Insurance and Risk Retention Philosophy
Insurance is purchased to protect the University from all insurable losses which might significantly impact the University's financial condition. Risks are assumed without insurance where the impact is not considered significant or where cost economies can be realized by retaining or self-insuring the exposures. One of the functions of Risk Management is to assess what levels of loss the University can bear without insurance and how to finance other losses.
Although the University's ability to absorb a loss is significant, any one department of the University cannot bear the impact of a single large loss. For some common exposures, Risk Management has established an internal "insurance policy" for departments that limits losses to a $2,500 per claim/occurrence deductible and the remainder of a loss is absorbed, or paid from a specially designated reserve established within Columbia. Other claims are paid by the Risk Management Department without any deductible allocation back to the Department.

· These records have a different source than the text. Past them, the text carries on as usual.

(* ===== verification/Cycle.v ===== *)
(** * The poll cycle with its workers in flight

    [WatcherService.runCycle] of [apps/watcher/src/watcher.service.ts], one
    [await] at a time: the pool of [pollLocations], the renewal timer of
    [withLockRenewal] and the lock around them, with the workers interleaved
    as the event loop pleases. Watcher.v has the same functions run one after
    another. *)

From S2P Require Import Prelude JsNumber Enums Conditions QuietHours TriggerStateMachine Location Contracts Table World Samples Effects RedisService Weather Outbox Watcher Async.

(** ** The functions of the relay and of the watcher, suspended at each call *)

Section Functions.
Context `{UuidSupply} `{Intl} `{WeatherUpstream}.
Context (weatherTtl : Z) (batchSize : nat).
Local Open Scope async_scope.

(** [OutboxRelayService] *)

Fixpoint async_publish_rows (pending : list PendingOutboxEvent) (published : list string) : Proc (list string) :=
  match pending with
  | [] => resolve published
  | row :: rest =>
      let* continue := pcatch (do* await (publish (po_routingKey row) (po_event row)) in resolve true)
                              (fun _ => resolve false) in
      if (continue : bool) then async_publish_rows rest (published ++ [po_id row]) else resolve published
  end.

Definition async_reportBacklog : Proc unit :=
  pcatch (do* await countPending in resolve tt) (fun _ => resolve tt).

Definition async_publishPending : Proc nat :=
  let* pending := await (findPending batchSize) in
  match pending with
  | [] => resolve 0%nat
  | _ =>
      let* published := async_publish_rows pending [] in
      do* await (markPublished published) in
      do* async_reportBacklog in
      resolve (length published)
  end.

Definition async_flush : Proc nat :=
  let* token := await (acquireLock RELAY_LOCK_KEY RELAY_LOCK_TTL_SEC) in
  match token with
  | None => resolve 0%nat
  | Some token =>
      pfinally async_publishPending (do* await (releaseLock RELAY_LOCK_KEY token) in resolve tt)
  end.

Definition async_runRelay : Proc unit := pcatch (do* async_flush in resolve tt) (fun _ => resolve tt).

Definition async_pruneRelayed : Proc unit := await pruneRelayed.

(** [OpenMeteoProvider] *)

Definition async_fetch (lat lon : number) : Proc WeatherSnapshot :=
  let request := await (query (fun w => upstream (now w) lat lon)) in
  let* data := pcatch request (fun _ => do* await (sleep 1000) in request) in
  match data with
  | None => reject (JsError "ZodError")
  | Some c =>
      resolve {| temperature := temperature_2m c;
                 apparentTemp := apparent_temperature c;
                 humidity := relative_humidity_2m c;
                 windSpeed := wind_speed_10m c;
                 precipitation := precipitation_ c;
                 weatherCode := weather_code c |}
  end.

Definition async_getSnapshot (latitude longitude : number) : Proc WeatherSnapshot :=
  let key := cacheKey latitude longitude in
  let* cached := await (getJson key) in
  match cached with
  | Some s => resolve s
  | None =>
      let* snapshot := async_fetch latitude longitude in
      do* await (setJson key snapshot weatherTtl) in
      resolve snapshot
  end.

(** [WatcherService.fire] up to its first [await]: the event is built and its
    transaction sent without a pause. *)
Definition fire_commit (trigger : WatchedTrigger) (results : list (EvaluatedCondition WatchedCondition))
    (evaluatedAt : Z) : M unit :=
  (let* eventId := randomUUID in
   let* firedAt := get_now in
   let event := fired_event trigger results eventId firedAt in
   let messages := fire_messages event (wt_channels trigger) in
   let* lastFiredAt := get_now in
   Repository.commitFire (wt_id trigger) results
     {| patch_lastEvaluatedAt := evaluatedAt; patch_state := Some FIRED;
        patch_lastFiredAt := Some lastFiredAt |} messages)%effect.

(** The decision and the write it leads to; whether it was a firing. *)
Definition decide_and_write (trigger : WatchedTrigger) (snapshot : WeatherSnapshot) : M bool :=
  (let evaluation := evaluateConditions snapshot (wt_conditions trigger) (wt_conditionLogic trigger) in
   let* evaluatedAt := get_now in
   match decide_ (state_input trigger) (all_matched evaluation) evaluatedAt (wt_quietHours trigger) with
   | None => throw RangeError
   | Some FIRE => do* fire_commit trigger (results evaluation) evaluatedAt in ret true
   | Some decision =>
       do* Repository.recordObservation (wt_id trigger) (results evaluation)
             {| patch_lastEvaluatedAt := evaluatedAt;
                patch_state := match decision with REARM => Some ARMED | _ => None end;
                patch_lastFiredAt := None |} in
       ret false
   end)%effect.

Definition async_processTrigger (trigger : WatchedTrigger) (snapshot : WeatherSnapshot) : Proc unit :=
  let* fired := await (decide_and_write trigger snapshot) in
  if (fired : bool) then (do* async_flush in resolve tt) else resolve tt.

Definition async_pollLocation (group : list WatchedTrigger) : Proc unit :=
  match group with
  | [] => resolve tt
  | t0 :: _ =>
      let* snapshot :=
        pcatch (let* s := async_getSnapshot (wt_latitude t0) (wt_longitude t0) in resolve (Some s))
               (fun _ => resolve None) in
      match snapshot with
      | None => resolve tt
      | Some snapshot => pfor_each group (fun trigger => async_processTrigger trigger snapshot)
      end
  end.

(** *** Alone, they are the functions of Outbox.v, Weather.v and Watcher.v *)

Lemma alone_publish_rows pending acc w :
  alone (async_publish_rows pending acc) w = publish_rows pending acc w.
Proof.
  revert acc w. induction pending as [|row rest IH]; intros acc w; [done|].
  cbn [async_publish_rows publish_rows]. alone_tac; auto.
Qed.

Lemma alone_publishPending w : alone async_publishPending w = publishPending batchSize w.
Proof.
  unfold async_publishPending, publishPending, async_reportBacklog, reportBacklog.
  alone_tac; auto using alone_publish_rows.
Qed.

Lemma alone_flush w : alone async_flush w = flush batchSize w.
Proof. unfold async_flush, flush. alone_tac; auto using alone_publishPending. Qed.

Lemma alone_runRelay w : alone async_runRelay w = runRelay batchSize w.
Proof. unfold async_runRelay, runRelay. alone_tac; auto using alone_flush. Qed.

Lemma alone_getSnapshot lat lon w : alone (async_getSnapshot lat lon) w = getSnapshot weatherTtl lat lon w.
Proof. unfold async_getSnapshot, getSnapshot, async_fetch, fetch. alone_tac. Qed.

Lemma alone_processTrigger trigger snapshot w :
  alone (async_processTrigger trigger snapshot) w = processTrigger batchSize trigger snapshot w.
Proof.
  assert (forall w, alone (let* _ := async_flush in resolve tt) w = (let* _ := flush batchSize in ret tt)%effect w) as Hf
    by (intros; alone_tac; apply alone_flush).
  unfold async_processTrigger, decide_and_write, processTrigger. rewrite alone_pbind.
  unfold bind at 1. rewrite alone_await, !bind_get_now.
  destruct (decide_ _ _ _ _) as [[]|]; [|unfold bind; by destruct (Repository.recordObservation _ _ _ _) as [[[]| |] ?]..|done].
  unfold fire, fire_commit. set (u := randomUUID). unfold bind, get_now. destruct (u w) as [[eventId|e|] w1]; [|done..].
  destruct (Repository.commitFire _ _ _ _ _) as [[[]|e|] w2]; [apply Hf|done..].
Qed.

Lemma alone_pollLocation group w :
  alone (async_pollLocation group) w = pollLocation weatherTtl batchSize group w.
Proof.
  unfold async_pollLocation, pollLocation. alone_tac; auto using alone_getSnapshot, alone_processTrigger.
Qed.

End Functions.

(** ** The machine *)

(** A worker of [pollLocations]: about to ask [heldLock()], inside
    [pollLocation(group)], or settled. *)
Inductive Worker :=
  | Ready
  | Polling (group : list WatchedTrigger) (p : Proc unit)
  | Finished (r : unit + exn).

(** Where [runCycle] itself waits: for the lock, for the triggers, for
    [Promise.all], for the release; or it has settled. *)
Inductive Main :=
  | Acquiring
  | Listing (token : string)
  | Racing (token : string)
  | Releasing (token : string) (r : unit + exn)
  | Settled (r : unit + exn).

(** [rejected] is the first rejection [Promise.all] saw, [renewing] the
    renewals sent
    and not answered, by their token. The timer runs while [main] is [Racing]. *)
Record Cycle := {
  main : Main;
  queue : list (list WatchedTrigger);
  workers : list Worker;
  held : bool;
  rejected : option exn;
  renewing : list string;
}.

Inductive Event :=
  | MainStep
  | WorkerStep (i : nat)
  | TimerTick
  | RenewalStep.

(** What a step did to a location. *)
Inductive Log :=
  | Took (group : list WatchedTrigger)
  | Polled (group : list WatchedTrigger)
  | Gave_up (group : list WatchedTrigger).

(** The event is not possible, the process died, or the cycle goes on. *)
Inductive Step :=
  | Stuck
  | Dead (w : World)
  | Next (c : Cycle) (w : World) (log : option Log).

Definition set_main (m : Main) (c : Cycle) : Cycle :=
  {| main := m; queue := queue c; workers := workers c; held := held c; rejected := rejected c;
     renewing := renewing c |}.
Definition set_worker (i : nat) (x : Worker) (c : Cycle) : Cycle :=
  {| main := main c; queue := queue c; workers := <[i := x]> (workers c); held := held c;
     rejected := rejected c; renewing := renewing c |}.
Definition set_queue (q : list (list WatchedTrigger)) (c : Cycle) : Cycle :=
  {| main := main c; queue := q; workers := workers c; held := held c; rejected := rejected c;
     renewing := renewing c |}.
Definition set_rejected (e : exn) (c : Cycle) : Cycle :=
  {| main := main c; queue := queue c; workers := workers c; held := held c;
     rejected := Some (default e (rejected c)); renewing := renewing c |}.
Definition set_renewing (l : list string) (h : bool) (c : Cycle) : Cycle :=
  {| main := main c; queue := queue c; workers := workers c; held := h; rejected := rejected c;
     renewing := l |}.

Definition is_finished (x : Worker) : bool := match x with Finished _ => true | _ => false end.

(** The cycle a tick of the cron starts. *)
Definition runCycle_start : Cycle :=
  {| main := Acquiring; queue := []; workers := []; held := true; rejected := None; renewing := [] |}.

Section Machine.
Context `{UuidSupply} `{Intl} `{WeatherUpstream}.
Context (shard : ShardConfig) (weatherTtl : Z) (batchSize concurrency : nat).

(** [withLockRenewal] around [pollLocations]: the timer is set and
    [Math.min(concurrency, queue.length)] workers are created. *)
Definition start_pass (token : string) (groups : list (list WatchedTrigger)) (c : Cycle) : Cycle :=
  {| main := Racing token; queue := groups; workers := replicate (Nat.min concurrency (length groups)) Ready;
     held := true; rejected := None; renewing := renewing c |}.

Definition main_step (c : Cycle) (w : World) : Step :=
  match main c with
  | Acquiring =>
      match acquireLock (cycleLockKey shard) CYCLE_LOCK_TTL_SEC w with
      | (Ok (Some token), w') => Next (set_main (Listing token) c) w' None
      | (Ok None, w') => Next (set_main (Settled (inl tt)) c) w' None
      | (Throw e, w') => Next (set_main (Settled (inr e)) c) w' None
      | (Crash, w') => Dead w'
      end
  | Listing token =>
      match Repository.findActive (shardBuckets shard) w with
      | (Ok [], w') => Next (set_main (Releasing token (inl tt)) c) w' None
      | (Ok ts, w') => Next (start_pass token (snd <$> groupByLocation ts) c) w' None
      | (Throw e, w') => Next (set_main (Releasing token (inr e)) c) w' None
      | (Crash, w') => Dead w'
      end
  | Racing token =>
      match rejected c with
      | Some e => Next (set_main (Releasing token (inr e)) c) w None
      | None => if forallb is_finished (workers c)
                then Next (set_main (Releasing token (inl tt)) c) w None
                else Stuck
      end
  | Releasing token r =>
      match releaseLock (cycleLockKey shard) token w with
      | (Ok _, w') => Next (set_main (Settled r) c) w' None
      | (Throw e, w') => Next (set_main (Settled (inr e)) c) w' None
      | (Crash, w') => Dead w'
      end
  | Settled _ => Stuck
  end.

(** The loop of a worker: [while (heldLock()) { const group = queue.shift();
    if (!group) return; await pollLocation(group); }]. *)
Definition worker_step (i : nat) (c : Cycle) (w : World) : Step :=
  match workers c !! i with
  | Some Ready =>
      if held c then
        match queue c with
        | [] => Next (set_worker i (Finished (inl tt)) c) w None
        | group :: rest =>
            Next (set_worker i (Polling group (async_pollLocation weatherTtl batchSize group)) (set_queue rest c)) w
                 (Some (Took group))
        end
      else Next (set_worker i (Finished (inl tt)) c) w None
  | Some (Polling group (Return (inl _))) => Next (set_worker i Ready c) w (Some (Polled group))
  | Some (Polling group (Return (inr e))) =>
      Next (set_worker i (Finished (inr e)) (set_rejected e c)) w (Some (Gave_up group))
  | Some (Polling group p) =>
      match resume p w with
      | (Some p', w') => Next (set_worker i (Polling group p') c) w' None
      | (None, w') => Dead w'
      end
  | Some (Finished _) | None => Stuck
  end.

(** The timer sends a renewal; a refusal or an outage ends the claim. *)
Definition timer_step (c : Cycle) (w : World) : Step :=
  match main c with
  | Racing token => Next (set_renewing (renewing c ++ [token]) (held c) c) w None
  | _ => Stuck
  end.

Definition renewal_step (c : Cycle) (w : World) : Step :=
  match renewing c with
  | [] => Stuck
  | token :: rest =>
      match renewLock shard token w with
      | (Ok renewed, w') => Next (set_renewing rest (held c && renewed) c) w' None
      | (Throw _, w') => Next (set_renewing rest (held c) c) w' None
      | (Crash, w') => Dead w'
      end
  end.

Definition cycle_step (e : Event) (c : Cycle) (w : World) : Step :=
  match e with
  | MainStep => main_step c w
  | WorkerStep i => worker_step i c w
  | TimerTick => timer_step c w
  | RenewalStep => renewal_step c w
  end.

(** The cycle running with nothing between its steps; [None] when the process
    died. Events that are not possible are skipped. *)
Fixpoint run_cycle (es : list Event) (c : Cycle) (w : World) : option Cycle * World :=
  match es with
  | [] => (Some c, w)
  | e :: es' =>
      match cycle_step e c w with
      | Stuck => run_cycle es' c w
      | Dead w' => (None, w')
      | Next c' w' _ => run_cycle es' c' w'
      end
  end.

End Machine.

Columbia University neither accepts nor purchases insurance for activities unless they are directly related to the University's educational or research mission. The University may purchase separate insurance to limit its exposure whenever the University's funds can be exposed to loss resulting from activities only indirectly related to its mission, or which produce revenues insuring to the benefit of affiliated organizations. When these types of special insurance policies are purchased, the Risk Management Department may charge the cost of the policy to the appropriate organization or department.